Psychotherapy is useful in treating people with depression. For example, psychiatrists who prescribe antidepressants often also offer supportive therapy. The goal is to provide the patient with a supportive, nonjudgmental environment to maintain morale during the early stages of treatment.
More specific therapies, often used as alternatives or together with medications, include cognitive behavioural therapy, interpersonal therapy, behavioural therapy, and psychodynamic psychotherapy. Studies have shown that psychotherapy has an actual physiological effect on the brain, easing symptoms of depression.
|Cognitive-behavioural therapy||Cognitive-behavioural therapy helps patients identify and then alter false assumptions about the world and themselves that can lead to depression.|
|Interpersonal therapy||The goals of interpersonal therapy are improved communication skills within social and family interactions.|
|Psychodynamic therapy||Based on the theories of Sigmund Freud, this traditionally long-term course of therapy now tends to be shortened to months instead of years.|
Electroconvulsive therapy (ECT)
ECT is another effective treatment for depression. When a patient receives ECT, an electrical current is applied to the brain to cause a seizure. The procedure is not painful and is performed by skilled doctors and nurses. A typical course of ECT is 6 to 12 treatments, with 2 to 3 treatments given per week. ECT is often reserved for patients who have not responded well to other treatments for depression.

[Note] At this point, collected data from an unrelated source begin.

Lemma paused_entry_only_creates_pane_witness :
  ∃ a a',
    Scenario.pausedApp = Some a ∧ paneOrder a = ["backend"] ∧
    handleLogEntry a (Scenario.ipcEntry "worker" "started") = Some a' ∧
    paneOrder a' = ["backend"; "worker"] ∧
    (∀ s p, panes a !! s = Some p → panes a' !! s = Some p).
Proof.
  destruct Scenario.pausedApp as [a|] eqn:Ha; [|by vm_compute in Ha].
  assert (Hpaused : paused a = true).
  { vm_compute in Ha. injection Ha as <-. reflexivity. }
  assert (Horder : paneOrder a = ["backend"]).
  { vm_compute in Ha. injection Ha as <-. reflexivity. }
  assert (Hnone : panes a !! "worker" = None).
  { vm_compute in Ha. injection Ha as <-. vm_compute. reflexivity. }
  destruct (paused_entry_only_creates_pane a
              (Scenario.ipcEntry "worker" "started") Hpaused)
    as (a' & Hrun & Hkeep & _ & Hnew).
  destruct (Hnew Hnone) as (Ho & _).
  exists a, a'. split; [reflexivity|]. split; [exact Horder|].
  split; [exact Hrun|]. split; [|exact Hkeep].
  rewrite Ho, Horder. reflexivity.
Defined.

(** *** Search mode *)




End AppProofs.

(** * Further properties of the code *)

(** ** The ring buffer: Clear, Count, GetRecent, capacity *)

Module BufferProps.
Import Log ListFacts.

Lemma length_lastN {A : Type} (n : Z) (l : list A) :
  0 <= n → Go.len (lastN n l) = Z.min n (Go.len l).
Proof. intros Hn. unfold lastN, Go.len. rewrite length_drop. lia. Qed.

Lemma lastN_lastN_snoc {A : Type} (N : Z) (l : list A) (x : A) :
  0 < N →
  lastN N (l ++ [x])
  = if decide (Go.len (lastN N l) < N)
    then lastN N l ++ [x] else drop 1 (lastN N l) ++ [x].
Proof.
  intros HN. rewrite length_lastN by lia. case_decide as Hlt.
  - assert (Go.len l < N) by lia.
    rewrite !LogProofs.lastN_short; try lia; [done|].
    unfold Go.len in *. rewrite length_app. simpl. lia.
  - apply LogProofs.lastN_snoc. lia.
Qed.

(** A buffer that the methods produce has the contents [GetAll]
    returns for some history of which it keeps the last [N]. *)
Lemma reachable_GetAll (N : Z) (b : Buffer) :
  0 < N <= Go.int_max → reachable N b →
  ∃ seen, Rep N seen b ∧ GetAll b = Some (lastN N seen).
Proof.
  intros HN Hreach.
  destruct (LogProofs.reachable_Rep N b HN Hreach) as [seen Hrep].
  exists seen. split; [done|]. by apply LogProofs.Rep_GetAll.
Qed.

Lemma reachable_AddAll (N : Z) (es : list LogEntry) (b b' : Buffer) :
  reachable N b → AddAll b es = Some b' → reachable N b'.
Proof.
  revert b. induction es as [|e es IH]; intros b Hreach Hadd; simpl in Hadd.
  - by injection Hadd as <-.
  - destruct (Add b e) as [b1|] eqn:H1; [|done]. simpl in Hadd.
    apply (IH b1); [|done]. by eapply reach_add.
Qed.

(** The two buffers of the scenarios are produced by the methods. *)
Lemma reachable_wrapped (b : Buffer) :
  Scenario.wrapped = Some b → reachable 2 b.
Proof.
  unfold Scenario.wrapped. intros Hb.
  destruct (NewBuffer 2) as [b0|] eqn:H0; [|done].
  cbn [mbind option_bind] in Hb.
  eapply reachable_AddAll; [|exact Hb]. by apply reach_new.
Qed.

Lemma reachable_mixedBuffer : reachable 8 Scenario.mixedBuffer.
Proof.
  assert (Hb : Scenario.mixed = Some Scenario.mixedBuffer)
    by (vm_compute; reflexivity).
  unfold Scenario.mixed in Hb.
  destruct (NewBuffer 8) as [b0|] eqn:H0; [|done].
  cbn [mbind option_bind] in Hb.
  eapply reachable_AddAll; [|exact Hb]. by apply reach_new.
Qed.

(** X1. [Clear] forgets the history without touching the store: on a
    buffer that the methods have produced, [GetAll] is empty after
    [Clear], and entries added afterwards come back as from a new
    buffer of the same capacity, whatever the cells still hold. *)
Theorem Clear_starts_afresh (N : Z) (b : Buffer) (es : list LogEntry) :
  0 < N <= Go.int_max → reachable N b →
  entries (Clear b) = entries b ∧
  GetAll (Clear b) = Some [] ∧ Count (Clear b) = 0 ∧
  ∃ b', AddAll (Clear b) es = Some b' ∧ GetAll b' = Some (lastN N es).
Proof.
  intros HN Hreach.
  destruct (LogProofs.reachable_Rep N b HN Hreach) as [seen Hrep].
  pose proof (LogProofs.Rep_Clear N seen b ltac:(lia) Hrep) as Hclear.
  split_and!; [done|done|done|].
  destruct (LogProofs.Rep_AddAll N es [] _ HN Hclear) as (b' & Hadd & Hrep').
  exists b'. split; [done|]. by apply LogProofs.Rep_GetAll.
Qed.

Complementary and alternative medicine
A wide range of complementary therapies and alternative medicines have been promoted for depression. These include:
- light therapy (shown to be effective in the treatment of seasonal depression)
- sleep deprivation therapy
- dance and movement therapy
- herbal medicines
- omega-3 fatty acids
- massage therapy
- music therapy
- relaxation therapy
Although they are popular, it is difficult to comment on the effectiveness of these therapies for depression because of the limited published evidence. To further complicate matters, the available data is often difficult to interpret, due to such issues as small sample size, uncertainty of diagnosis, lack of adequate outcome measures, and the personal belief of the investigator in the treatment being studied. As a result, one recent review in this area has concluded that, based on the available evidence, only exercise and the herbal product St. John's wort can be viewed as effective to help with symptoms of mild to moderate depression.
Extracts from this plant (also known by its Latin name Hypericum perforatum) have been used in folk medicine for many years for a wide variety of ailments, including depression. In fact, it is licensed in Germany as a prescription medication. However, the jury is still out on St. John's wort, since other well-designed studies have found it to be no more effective than a placebo (a sugar pill containing no active medication). In addition, long-term data on St. John's wort is lacking, and more studies are required.
In view of their current popularity, more studies on complimentary and alternative medicine for the treatment of depression are needed. Evidence is limited at this time to support the majority of complimentary and alternative therapies.
Remember to inform your doctor if you are using any alternative medicines.